■ **Recorded information**:
(* ===== verification/View.v ===== *)
(** * The rendered page (lines 83-157)

    The render function of [UrlShortener] as a pure function of the state
    and of [window.location.origin]: the input's value, the error
    paragraph (rendered when [error] is truthy, i.e. not the empty
    string), and either the text "No URLs added yet." or one table row
    per entry of [Object.entries(urlMap)], in that order, showing the
    short URL text [{baseUrl}/{key}], the original URL and the click count
    (a number rendered by Number::toString).  Each row carries the two
    events of its key: the anchor's [onClick] opens it, the button's
    [onClick] deletes it.  The full element tree, with the markup and
    styles, is [Dom.render_dom]; this page keeps the rows and texts the
    lifecycle theorems need.  The last theorem composes the lifecycle, the JSON round trip and the render: a reload
    shows the same table. *)

From S2P Require Import Prelude JsFloat JsObject Url Shortener App JsonSyntax Json Scenario.
Import Shortener App.

Module View.

Record Row := mkRow {
  row_key : string;          (** [<tr key={key}>] *)
  short_url : string;        (** [{baseUrl}/{key}] *)
  original_url : string;     (** [{originalUrl}] *)
  clicks_text : string       (** [{clicks}] *)
}.

Inductive Table := NoUrls | UrlTable (rows : list Row).

Record Page := mkPage {
  input_value : string;          (** [value={inputUrl}] *)
  error_text : option string;    (** [{error && <p>{error}</p>}] *)
  url_table : Table
}.

(** One row of [Object.entries(urlMap).map(...)]. *)
Definition row_of (baseUrl : string) (kv : string * Entry) : Row :=
  mkRow kv.1 (String.append baseUrl (String.append "/" kv.1)) (originalUrl kv.2)
        (String.string_of_list_ascii (Json.print_int (clicks kv.2))).

Definition render (baseUrl : string) (st : UiState) : Page :=
  mkPage (inputUrl st)
         (if bool_decide (error st = "") then None else Some (error st))
         (if bool_decide (length (JsObj.keys (urlMap st)) = 0) then NoUrls
          else UrlTable (map (row_of baseUrl) (JsObj.entries (urlMap st)))).

(** A store whose entries were created under "Zx9Kq2", then under the
    all-digit key "123", and the rows of its table. *)
Definition sample_map : UrlMap :=
  [("Zx9Kq2", mkEntry "https://example.com" 1); ("123", mkEntry "https://a.org" 7)].

Definition sample_rows : list Row :=
  [mkRow "123" "http://localhost:3000/123" "https://a.org" "7";
   mkRow "Zx9Kq2" "http://localhost:3000/Zx9Kq2" "https://example.com" "1"].

(** ** Lemmas *)

Lemma keys_length_0 (m : UrlMap) : length (JsObj.keys m) = 0 ↔ m = [].
Proof.
  unfold JsObj.keys. rewrite length_fmap, (Permutation_length (JsObj.entries_perm m)).
  split; [by destruct m|by intros ->].
Qed.

(** ** Theorems *)

(** C10 The table shows every entry of the store exactly once, in the
    object's enumeration order: the row keys are [Object.keys(urlMap)]
    (array-index keys ascending, then the others in creation order) and are
    distinct, every entry of the store has its row (key, short URL text,
    URL, click count), every row is the row of an entry, and the text
    "No URLs added yet." is shown exactly when the store is empty. *)
Theorem render_table baseUrl st :
  JsObj.wf (urlMap st) →
  (url_table (render baseUrl st) = NoUrls ↔ JsObj.to_map (urlMap st) = ∅) ∧
  ∀ rows, url_table (render baseUrl st) = UrlTable rows →
    map row_key rows = JsObj.keys (urlMap st) ∧ NoDup (map row_key rows) ∧
    (∀ k e, JsObj.to_map (urlMap st) !! k = Some e → row_of baseUrl (k, e) ∈ rows) ∧
    (∀ r, r ∈ rows → ∃ e, JsObj.to_map (urlMap st) !! row_key r = Some e ∧
                          r = row_of baseUrl (row_key r, e)).
Proof.
  intros Hwf. unfold render; cbn [url_table].
  case_bool_decide as Hlen; (split; [split|]).
  - intros _. apply keys_length_0 in Hlen. by rewrite Hlen.
  - done.
  - by intros ? [=].
  - done.
  - intros Hm. exfalso. apply Hlen, keys_length_0.
    apply (f_equal size) in Hm. rewrite JsObj.size_to_map, map_size_empty in Hm by done.
    by destruct (urlMap st).
  - intros rows [= <-]. split_and!.
    + unfold JsObj.keys. rewrite map_map. by apply list_fmap_ext.
    + rewrite map_map. apply (JsObj.wf_entries _ Hwf).
    + intros k e Hke. apply list_elem_of_fmap_2. rewrite JsObj.entries_perm.
      by apply elem_of_list_to_map_2 in Hke.
    + intros r ([k e] & -> & Hin)%list_elem_of_fmap. exists e. split; [|done].
      rewrite JsObj.entries_perm in Hin. by apply elem_of_list_to_map_1.
Qed.

(** C11 What a reload shows (App, JSON and View composed): in every state
    reachable from a storage whose stored counters are in range, reloading
    the page (a mount without StrictMode on the persisted storage) shows an
    empty input, no error paragraph, and the same table, row for row and in
    the same order. *)
Theorem reload_shows_same_table `{UrlParser} `{JsonCodec} rng baseUrl strict stor0 s :
  storage_ok stor0 → reachable rng strict stor0 s →
  ∃ s', mount false (storage s) = Mounted s' ∧
        render baseUrl (ui s') = mkPage "" None (url_table (render baseUrl (ui s))).
Proof.
  intros Hok Hreach. apply reachable_inv_clicks in Hreach as [[Hwf Hstor] Hcl]; [|done].
  unfold mount, mount_effects. rewrite (load_stringified _ _ Hstor Hwf Hcl).
  eexists. split; [reflexivity|]. unfold render, JsObj.keys; cbn -[JsObj.entries].
  by rewrite JsObj.entries_idem.
Qed.

(** The table is not in insertion order: a store whose entries were
    created under "Zx9Kq2" and then under the all-digit key "123" lists
    "123" first, as JavaScript enumerates array-index keys before the
    others. *)
Example render_index_keys_first :
  url_table (render "http://localhost:3000" (mkUi "" sample_map "")) = UrlTable sample_rows.
Proof. vm_compute. reflexivity. Qed.

Lemma render_table_witness :
  map row_key sample_rows = JsObj.keys sample_map ∧ NoDup (map row_key sample_rows).
Proof.
  destruct (render_table "http://localhost:3000" (mkUi "" sample_map "")) as [_ H]; [vm_decide|].
  destruct (H sample_rows) as (H1 & H2 & _); [vm_compute; reflexivity|]. by split.
Defined.

Lemma reload_shows_same_table_witness :
  ∃ s', mount false (storage Scenario.st_opened) = Mounted s' ∧
        render "http://localhost:3000" (ui s') =
        mkPage "" None (url_table (render "http://localhost:3000" (ui Scenario.st_opened))).
Proof.
  apply (reload_shows_same_table Scenario.demo_rng _ false ∅); [|apply Scenario.scenario_reachable].
  intros data m Hd. by rewrite lookup_empty in Hd.
Defined.

End View.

■ **The problem**: Look through the entries above and quote exactly the lines from the line with "the click count" to the line with "mkPage (inputUrl st)", counting both of those lines.

■ **Answer below**:
    short URL text [{baseUrl}/{key}], the original URL and the click count
    (a number rendered by Number::toString).  Each row carries the two
    events of its key: the anchor's [onClick] opens it, the button's
    [onClick] deletes it.  The full element tree, with the markup and
    styles, is [Dom.render_dom]; this page keeps the rows and texts the
    lifecycle theorems need.  The last theorem composes the lifecycle, the JSON round trip and the render: a reload
    shows the same table. *)

From S2P Require Import Prelude JsFloat JsObject Url Shortener App JsonSyntax Json Scenario.
Import Shortener App.

Module View.

Record Row := mkRow {
  row_key : string;          (** [<tr key={key}>] *)
  short_url : string;        (** [{baseUrl}/{key}] *)
  original_url : string;     (** [{originalUrl}] *)
  clicks_text : string       (** [{clicks}] *)
}.

Inductive Table := NoUrls | UrlTable (rows : list Row).

Record Page := mkPage {
  input_value : string;          (** [value={inputUrl}] *)
  error_text : option string;    (** [{error && <p>{error}</p>}] *)
  url_table : Table
}.

(** One row of [Object.entries(urlMap).map(...)]. *)
Definition row_of (baseUrl : string) (kv : string * Entry) : Row :=
  mkRow kv.1 (String.append baseUrl (String.append "/" kv.1)) (originalUrl kv.2)
        (String.string_of_list_ascii (Json.print_int (clicks kv.2))).

Definition render (baseUrl : string) (st : UiState) : Page :=
  mkPage (inputUrl st)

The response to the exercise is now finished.